Ini Bahayanya Jika Ancaman 'Lehman Brothers' di Indonesia Tak Diawasi

Ini Bahayanya Jika Ancaman 'Lehman Brothers' di Indonesia Tak Diawasi

- detikFinance
Jumat, 26 Sep 2014 07:30 WIB
Ini Bahayanya Jika Ancaman Lehman Brothers di Indonesia Tak Diawasi
Jakarta - Konglomerasi Keuangan adalah kelompok usaha yang bergerak di industri jasa keuangan dan saling memiliki keterkaitan satu sama lain, semacam Lehman Brothers di Amerika Serikat (AS). Apa bahayanya bila hal ini tidak diawasi dengan baik?

Kepala Departemen Pengembangan, Pengawasan dan Manajemen Krisis OJK Boedi Armanto bilang, bila tidak dikelola dengan baik, konglomerasi akan mengakibatkan gangguan kegiatan usaha berantai pada perusahaan-perusahaan yang berada dalam satu kelompok konglomerasi keuangan yang saling terkait.

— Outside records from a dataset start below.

(** [broadcast(payload, priority, interval, count, duration)] called at
    clock reading [now]; [send_ok] is the outcome of the immediate send.
    Returns the outcome of the call and the node afterwards. *)
Definition broadcast (node : Node) (now : Z) (send_ok : bool)
    (payload : Payload) (priority interval count duration : option Z)
    : Result (option BroadcastJob) * Node :=
  let payload :=
    match payload with
    | CompoundType full_name => TYPENAMES_new full_name
    | _ => payload
    end in
  if negb (is_Some_b interval) && (is_Some_b duration || is_Some_b count) then
    (Raise ConfigurationError, node)
  else
    match throw_if_anonymous node with
    | Raise e => (Raise e, node)
    | Ok _ =>
      match do_broadcast node now send_ok payload priority with
      | Raise e => (Raise e, node)
      | Ok node' =>
        match interval with
        | None => (Ok None, node')
        | Some _ =>
          let duration := default thousand_years duration in
          (Ok (Some {| job_payload := payload; job_priority := priority;
                       job_count := count; deadline := now + duration;
                       num_broadcasted := 1; timer_handle := true |}),
           node')
        end
      end
    end.

(** [count is not None and num_broadcasted >= count]. *)
Definition count_reached (count : option Z) (num : Z) : bool :=
  match count with
  | Some c => bool_decide (c ≤ num)
  | None => false
  end.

"Kita contohkan, dalam satu Group ada entitas A, B dan C. Bila entitas A bermasalah, masalah ini berpotensi merembet ke entitas B dan C yang masih terkait dalam group. Jadi akan timbul efek berantai," ujar dia di Gedung OJK, Jakarta, Kamis (25/9/2014) sore.

SCROLL TO CONTINUE WITH CONTENT

Ia menyebutkan, di Indonesia kondisi ini pernah terjadi. "Misalnya dahulu ada namanya Asiatic dan Bank Dagang Bali. Bagaimana gangguan yang terjadi di Asiatic berakibat pada Bank Dagang Bali sehingga keduanya ditutup," ujar dia memberi contoh.

Ia berpendapat, kejatuhan sebuah entitas lembaga keuangan tidak hanya mempengaruhi entitas lainyg terkait dan berada dalam satu grup yang sama. Kejatuhan sebuah grup usaha konglomerasi keuangan berpotensi besar juga akan berdampak pada masyarakat dan kondisi perekonomian nasional.

Ini dimungkinkan terjadi, lantaran kegiatan di sektor industri jasa keuangan seperti perbankan, asuransi dan pembiayaan melibatkan dana yang besar yang kebanyakan diperoleh dari dana pihak ketiga alias dana nasabah yang notabenenya adalah masyarakat.

"Kalau itu terjadi, pertaruhannya akan sangat berat dan butuh biaya yang mahal untuk memulihkannya. Sehingga butuh pengawasan yang tepat agar risiko tersebut dapat diminimalisir," sebut dia.